As a compilation target, Lua is OK. On the plus side, it has goto and efficient bit operations over 32-bit numbers. However, and this is a huge downer, the result range of bit operations is the signed int32 range, not the unsigned range. This means that bit.band(0xffffffff, x) might be negative. No one in the history of programming has ever wanted this. There are sensible meanings for negative results to bit operations, but only if an argument was negative. Grr. Otherwise, Lua shares the same concerns as other languages whose numbers are defined as 64-bit doubles.

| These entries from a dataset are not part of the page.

Lemma run_caddies ls s s' :
  run ls s = Some s' -> caddies (hp s) `prefix_of` caddies (hp s').
Proof.
  revert s. induction ls as [|l ls IH]; intros s H; simpl in H.
  - by simplify_eq.
  - destruct (step l s) as [s1|] eqn:E; [|discriminate].
    etrans; [ eapply step_caddies, E | eauto ].
Qed.

Lemma tracked_not_listener c f c2 c' :
  Spackler.tracked c f c2 <> Spackler.listener c'.
Proof.
  unfold Spackler.tracked, Spackler.listener. intros H.
  injection H as _ H.
  apply (f_equal (fun k => k zeroCaddy)) in H. discriminate.
Qed.
Section claims_Go.
Import Spackler.

(** C1. [Go] on a root scope whose stop channel is closed returns
    [ErrStopping] and starts no task: the only goroutine it may start is the
    listener. It is the only error [Go] gives: whenever [Go] returns an
    error, the error is [ErrStopping], the scope is a root scope and the
    broadcast has fired. *)
Theorem Go_root_after_stop_is_refused b h c w f :
  view_of h c = Some w -> v_once w <> OnceRunning -> 0 <= v_count w ->
  (isTopLevel (v_caddy w) = true -> v_stopped w = true ->
   exists n sp,
     solo b n h (Go (addr c) f) =
       Some (listen_heap h w, Return (VErr (Some ErrStopping)), sp) /\
     sp = listen_pool c w /\
     forall c2, tracked (addr c) f c2 ∉ sp) /\
  (forall n h' e sp,
     solo b n h (Go (addr c) f) = Some (h', Return (VErr (Some e)), sp) ->
     e = ErrStopping /\ isTopLevel (v_caddy w) = true /\ v_stopped w = true).
Proof.
  intros Hv Hrun Hpos. split.
  - intros Htop Hstop.
    destruct (Go_solo_refused b h c w Hv Hrun Hpos f Htop Hstop) as [n Hn].
    exists n, (listen_pool c w). repeat split; try done.
    intros c2. unfold listen_pool. destruct (v_once w); try apply not_elem_of_nil.
    intros Hin%list_elem_of_singleton. by apply tracked_not_listener in Hin.
  - intros n h' e sp Hsolo. split; [by destruct e|].
    destruct (isTopLevel (v_caddy w)) eqn:Htop.
    + destruct (v_stopped w) eqn:Hstop; [done|].
      destruct (Go_solo_root b h c w Hv Hrun Hpos f Htop Hstop) as [m Hm].
      destruct (solo_done_det _ _ _ _ _ _ _ _ _ _ _ Hsolo ltac:(by eexists)
                  Hm ltac:(by eexists)) as (_ & ? & _). discriminate.
    + destruct (Go_solo_tracked b h c w Hv Hrun Hpos f Htop) as [m Hm].
      destruct (solo_done_det _ _ _ _ _ _ _ _ _ _ _ Hsolo ltac:(by eexists)
                  Hm ltac:(by eexists)) as (_ & ? & _). discriminate.
Qed.

Lemma Go_root_after_stop_is_refused_witness :
  view_of heap_stopped 0 = Some view_stopped_root /\
  (isTopLevel (v_caddy view_stopped_root) = true /\ v_stopped view_stopped_root = true) /\
  exists n sp,
    solo true n heap_stopped (Go (addr 0) (fun _ => Skip)) =
      Some (heap_stopped, Return (VErr (Some ErrStopping)), sp) /\ sp = [].
Proof.
  split; [reflexivity|]. split; [split; reflexivity|].
  destruct (Go_root_after_stop_is_refused true heap_stopped 0 view_stopped_root
              (fun _ => Skip)) as [H _];
    [ reflexivity | discriminate | simpl; lia | ].
  destruct (H eq_refl eq_refl) as (n & sp & H1 & H2 & _).
  exists n, sp. split; [exact H1 | exact H2].
Defined.
End claims_Go.
Section claims_Go_more.
Import Spackler.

Sometimes people get upset that Lua starts its indexes (in "arrays" or strings) with 1 instead of 0. It's foreign to me, so it's sometimes a challenge, but it can work as well as anything else. The problem comes in when working with the LuaJIT FFI, which starts indexes with 0, leading me to make errors as I forget which kind of object I am working on.

As a language to implement compilers, Lua desperately misses a pattern matching facility. Otherwise, a number of small gripes but no big ones; tables and closures abound, which leads to relatively terse code.

Finally, how well does trace compilation work for this task? I offer the following graph.


(full image, analysis)

Here the tests are paired. The first test of a pair, for example the leftmost portrange 0-6000, will match most packets. The second test of a pair, for example the second-from-the-left portrange 0-5, will reject all packets. The generated Lua code will be very similar, except for some constants being different. See portrange-0-6000.md for an example.

The Pflua performance of these filters is very different: the one that matches is slower than the one that doesn't, even though in most cases the non-matching filter will have to do more work. For example, a non-matching filter probably checks both src and dst ports, whereas a successful one might not need to check the dst.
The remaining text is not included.